Below are some entries. Count the lines where "raised" appears and state only that number.

** Given entries follows **

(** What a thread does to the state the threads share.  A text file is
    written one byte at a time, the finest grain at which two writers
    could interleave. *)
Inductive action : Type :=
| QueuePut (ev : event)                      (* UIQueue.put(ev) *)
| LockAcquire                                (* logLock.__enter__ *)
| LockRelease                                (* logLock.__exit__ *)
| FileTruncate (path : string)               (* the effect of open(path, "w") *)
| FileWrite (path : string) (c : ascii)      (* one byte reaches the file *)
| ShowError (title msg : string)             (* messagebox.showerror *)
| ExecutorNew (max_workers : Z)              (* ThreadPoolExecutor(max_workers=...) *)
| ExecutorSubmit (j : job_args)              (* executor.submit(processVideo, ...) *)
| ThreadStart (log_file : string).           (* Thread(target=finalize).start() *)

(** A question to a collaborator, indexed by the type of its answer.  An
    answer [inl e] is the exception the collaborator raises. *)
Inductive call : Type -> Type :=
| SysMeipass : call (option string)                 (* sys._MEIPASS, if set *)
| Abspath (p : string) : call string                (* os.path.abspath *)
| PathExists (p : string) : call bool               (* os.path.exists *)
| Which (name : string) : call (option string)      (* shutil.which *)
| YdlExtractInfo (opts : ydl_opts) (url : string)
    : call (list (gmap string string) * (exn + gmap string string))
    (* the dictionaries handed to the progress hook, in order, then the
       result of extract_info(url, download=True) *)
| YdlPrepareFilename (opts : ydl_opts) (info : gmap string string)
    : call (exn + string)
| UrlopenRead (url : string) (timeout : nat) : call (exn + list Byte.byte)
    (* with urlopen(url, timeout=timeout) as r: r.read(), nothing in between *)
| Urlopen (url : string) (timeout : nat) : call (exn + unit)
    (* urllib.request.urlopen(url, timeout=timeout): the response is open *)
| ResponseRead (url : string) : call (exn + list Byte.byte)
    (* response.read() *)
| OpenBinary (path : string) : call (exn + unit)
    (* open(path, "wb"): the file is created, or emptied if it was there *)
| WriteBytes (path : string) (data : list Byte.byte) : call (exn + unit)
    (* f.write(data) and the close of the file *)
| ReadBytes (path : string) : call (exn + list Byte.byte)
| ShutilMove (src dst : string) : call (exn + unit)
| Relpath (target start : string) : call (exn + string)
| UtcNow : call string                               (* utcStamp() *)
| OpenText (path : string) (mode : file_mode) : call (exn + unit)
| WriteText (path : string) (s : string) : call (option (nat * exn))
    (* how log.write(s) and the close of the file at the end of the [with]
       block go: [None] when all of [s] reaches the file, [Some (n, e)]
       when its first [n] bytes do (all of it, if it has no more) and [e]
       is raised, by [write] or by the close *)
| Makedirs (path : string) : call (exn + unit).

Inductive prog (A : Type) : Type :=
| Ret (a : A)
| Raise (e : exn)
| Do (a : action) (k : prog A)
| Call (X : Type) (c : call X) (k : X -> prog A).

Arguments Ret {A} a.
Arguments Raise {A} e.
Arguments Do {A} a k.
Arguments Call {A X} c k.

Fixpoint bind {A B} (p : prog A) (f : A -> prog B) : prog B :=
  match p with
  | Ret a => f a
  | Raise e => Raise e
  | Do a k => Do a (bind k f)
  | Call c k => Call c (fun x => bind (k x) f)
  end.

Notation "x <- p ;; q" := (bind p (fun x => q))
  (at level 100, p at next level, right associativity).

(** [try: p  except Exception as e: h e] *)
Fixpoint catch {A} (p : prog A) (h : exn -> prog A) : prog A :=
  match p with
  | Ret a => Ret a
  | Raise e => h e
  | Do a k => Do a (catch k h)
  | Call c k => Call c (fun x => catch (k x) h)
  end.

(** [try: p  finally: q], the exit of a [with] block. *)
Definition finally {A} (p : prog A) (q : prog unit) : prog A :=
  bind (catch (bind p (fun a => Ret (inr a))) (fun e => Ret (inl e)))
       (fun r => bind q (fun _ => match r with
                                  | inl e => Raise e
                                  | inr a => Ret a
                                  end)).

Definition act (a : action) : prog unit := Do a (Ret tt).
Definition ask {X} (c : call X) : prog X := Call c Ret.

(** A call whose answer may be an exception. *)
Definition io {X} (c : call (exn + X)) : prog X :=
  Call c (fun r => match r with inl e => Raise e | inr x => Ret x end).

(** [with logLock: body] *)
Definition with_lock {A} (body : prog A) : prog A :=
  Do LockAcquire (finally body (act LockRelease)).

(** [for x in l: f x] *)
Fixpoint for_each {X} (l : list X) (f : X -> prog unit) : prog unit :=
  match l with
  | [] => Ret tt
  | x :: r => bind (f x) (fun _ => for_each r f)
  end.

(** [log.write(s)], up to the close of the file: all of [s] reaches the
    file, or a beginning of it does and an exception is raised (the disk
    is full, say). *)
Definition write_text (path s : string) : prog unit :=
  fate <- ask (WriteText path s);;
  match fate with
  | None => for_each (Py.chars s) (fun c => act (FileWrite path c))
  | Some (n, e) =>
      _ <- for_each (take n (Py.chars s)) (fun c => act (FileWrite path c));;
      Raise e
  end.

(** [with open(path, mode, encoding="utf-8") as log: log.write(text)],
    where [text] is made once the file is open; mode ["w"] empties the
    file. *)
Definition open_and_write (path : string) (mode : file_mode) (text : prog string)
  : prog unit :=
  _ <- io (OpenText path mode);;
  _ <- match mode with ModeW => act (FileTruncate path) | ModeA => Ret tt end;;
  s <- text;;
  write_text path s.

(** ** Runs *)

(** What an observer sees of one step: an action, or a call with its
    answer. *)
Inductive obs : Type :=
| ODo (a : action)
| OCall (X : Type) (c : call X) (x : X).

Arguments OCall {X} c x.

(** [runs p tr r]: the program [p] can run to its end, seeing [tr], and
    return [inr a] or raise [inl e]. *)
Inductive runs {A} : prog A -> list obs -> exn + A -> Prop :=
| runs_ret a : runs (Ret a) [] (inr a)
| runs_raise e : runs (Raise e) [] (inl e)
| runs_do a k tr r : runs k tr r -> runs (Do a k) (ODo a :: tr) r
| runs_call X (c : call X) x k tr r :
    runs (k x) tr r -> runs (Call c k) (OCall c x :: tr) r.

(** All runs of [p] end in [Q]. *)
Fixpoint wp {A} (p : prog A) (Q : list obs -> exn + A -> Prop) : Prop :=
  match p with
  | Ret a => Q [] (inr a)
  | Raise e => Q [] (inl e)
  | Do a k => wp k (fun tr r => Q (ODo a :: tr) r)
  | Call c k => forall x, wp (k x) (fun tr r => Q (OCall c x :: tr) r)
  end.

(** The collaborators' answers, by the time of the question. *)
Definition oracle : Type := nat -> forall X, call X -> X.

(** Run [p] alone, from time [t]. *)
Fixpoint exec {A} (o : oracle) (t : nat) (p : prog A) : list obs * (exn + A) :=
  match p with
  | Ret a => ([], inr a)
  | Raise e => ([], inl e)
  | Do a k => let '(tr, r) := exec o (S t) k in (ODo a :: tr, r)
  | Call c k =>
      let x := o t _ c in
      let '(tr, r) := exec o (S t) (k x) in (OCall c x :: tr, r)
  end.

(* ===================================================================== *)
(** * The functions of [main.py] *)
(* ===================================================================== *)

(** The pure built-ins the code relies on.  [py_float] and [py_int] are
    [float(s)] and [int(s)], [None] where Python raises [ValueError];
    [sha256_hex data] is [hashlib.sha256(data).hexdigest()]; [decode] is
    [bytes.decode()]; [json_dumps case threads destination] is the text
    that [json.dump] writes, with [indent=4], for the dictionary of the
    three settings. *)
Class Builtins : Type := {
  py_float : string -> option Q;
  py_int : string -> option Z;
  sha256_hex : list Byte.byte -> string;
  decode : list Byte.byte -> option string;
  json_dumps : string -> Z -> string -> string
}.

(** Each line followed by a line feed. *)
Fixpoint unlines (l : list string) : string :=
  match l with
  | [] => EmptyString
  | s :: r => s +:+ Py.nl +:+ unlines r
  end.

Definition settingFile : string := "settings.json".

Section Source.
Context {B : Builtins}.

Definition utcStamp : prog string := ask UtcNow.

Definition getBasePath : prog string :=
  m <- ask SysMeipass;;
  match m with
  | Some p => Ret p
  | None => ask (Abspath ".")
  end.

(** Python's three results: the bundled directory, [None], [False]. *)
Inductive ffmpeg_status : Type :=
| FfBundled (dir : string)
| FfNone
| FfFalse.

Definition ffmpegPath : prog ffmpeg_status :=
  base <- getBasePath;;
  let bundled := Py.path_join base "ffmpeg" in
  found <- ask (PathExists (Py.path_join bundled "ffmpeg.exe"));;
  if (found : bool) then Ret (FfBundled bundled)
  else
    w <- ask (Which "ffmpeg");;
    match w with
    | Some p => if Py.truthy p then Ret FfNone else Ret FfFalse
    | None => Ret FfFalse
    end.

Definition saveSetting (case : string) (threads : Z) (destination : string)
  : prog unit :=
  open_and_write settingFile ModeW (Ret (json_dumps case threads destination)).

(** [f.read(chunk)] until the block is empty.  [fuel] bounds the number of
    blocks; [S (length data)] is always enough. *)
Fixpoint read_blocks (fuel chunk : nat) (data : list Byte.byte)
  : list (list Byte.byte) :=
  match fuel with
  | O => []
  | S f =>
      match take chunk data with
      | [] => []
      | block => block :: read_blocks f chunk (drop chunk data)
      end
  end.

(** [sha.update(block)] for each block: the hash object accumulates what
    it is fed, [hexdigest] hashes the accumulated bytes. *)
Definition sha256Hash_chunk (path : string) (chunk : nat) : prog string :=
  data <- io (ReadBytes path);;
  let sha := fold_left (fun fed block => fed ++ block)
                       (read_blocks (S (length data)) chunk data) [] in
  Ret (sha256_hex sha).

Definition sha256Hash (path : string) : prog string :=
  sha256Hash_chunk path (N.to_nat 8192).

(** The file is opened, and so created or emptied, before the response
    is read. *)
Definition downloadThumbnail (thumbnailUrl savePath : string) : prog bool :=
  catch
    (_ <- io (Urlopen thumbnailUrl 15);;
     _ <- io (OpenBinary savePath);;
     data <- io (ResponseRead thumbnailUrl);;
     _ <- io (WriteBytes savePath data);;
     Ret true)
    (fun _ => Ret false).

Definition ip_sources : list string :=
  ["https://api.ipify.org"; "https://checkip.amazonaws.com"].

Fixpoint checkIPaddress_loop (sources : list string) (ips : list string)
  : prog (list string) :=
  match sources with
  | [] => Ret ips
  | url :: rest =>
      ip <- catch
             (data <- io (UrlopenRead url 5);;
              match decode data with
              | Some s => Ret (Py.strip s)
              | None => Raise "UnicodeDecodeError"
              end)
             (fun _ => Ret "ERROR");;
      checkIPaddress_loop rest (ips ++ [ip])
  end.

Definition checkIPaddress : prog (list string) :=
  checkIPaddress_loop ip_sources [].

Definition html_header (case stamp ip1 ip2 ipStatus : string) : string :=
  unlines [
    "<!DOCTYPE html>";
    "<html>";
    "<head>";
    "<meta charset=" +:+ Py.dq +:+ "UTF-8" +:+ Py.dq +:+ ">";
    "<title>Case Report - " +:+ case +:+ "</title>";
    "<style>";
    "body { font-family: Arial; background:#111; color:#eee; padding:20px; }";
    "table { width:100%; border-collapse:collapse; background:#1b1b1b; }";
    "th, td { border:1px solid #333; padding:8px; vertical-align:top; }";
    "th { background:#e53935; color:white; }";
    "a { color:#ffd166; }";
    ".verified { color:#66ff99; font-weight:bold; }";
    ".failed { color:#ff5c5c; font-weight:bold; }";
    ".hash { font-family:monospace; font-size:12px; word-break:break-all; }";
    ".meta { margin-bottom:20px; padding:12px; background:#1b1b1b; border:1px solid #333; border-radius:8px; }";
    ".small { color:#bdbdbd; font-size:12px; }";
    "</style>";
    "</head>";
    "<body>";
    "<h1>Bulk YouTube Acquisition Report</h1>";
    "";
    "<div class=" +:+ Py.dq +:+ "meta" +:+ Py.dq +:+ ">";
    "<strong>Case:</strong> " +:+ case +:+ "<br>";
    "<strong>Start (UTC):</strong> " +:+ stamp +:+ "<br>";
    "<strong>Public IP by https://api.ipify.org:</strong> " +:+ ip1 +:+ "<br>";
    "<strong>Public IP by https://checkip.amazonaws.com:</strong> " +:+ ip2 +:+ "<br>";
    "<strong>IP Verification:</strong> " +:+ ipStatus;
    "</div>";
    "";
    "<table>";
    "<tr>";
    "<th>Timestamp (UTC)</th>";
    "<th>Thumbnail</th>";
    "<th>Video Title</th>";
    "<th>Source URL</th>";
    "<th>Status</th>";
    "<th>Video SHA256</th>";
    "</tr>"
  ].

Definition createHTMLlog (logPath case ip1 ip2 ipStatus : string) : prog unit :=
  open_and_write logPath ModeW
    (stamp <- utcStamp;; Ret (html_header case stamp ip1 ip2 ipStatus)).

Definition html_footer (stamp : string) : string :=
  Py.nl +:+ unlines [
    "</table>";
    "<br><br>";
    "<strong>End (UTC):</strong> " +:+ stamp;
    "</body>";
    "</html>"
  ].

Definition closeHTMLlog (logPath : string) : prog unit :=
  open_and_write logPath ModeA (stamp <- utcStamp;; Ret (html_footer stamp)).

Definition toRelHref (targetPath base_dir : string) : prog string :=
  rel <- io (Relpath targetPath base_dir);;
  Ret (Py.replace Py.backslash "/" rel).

** End of Given entries **

§ Solution for this exercise
2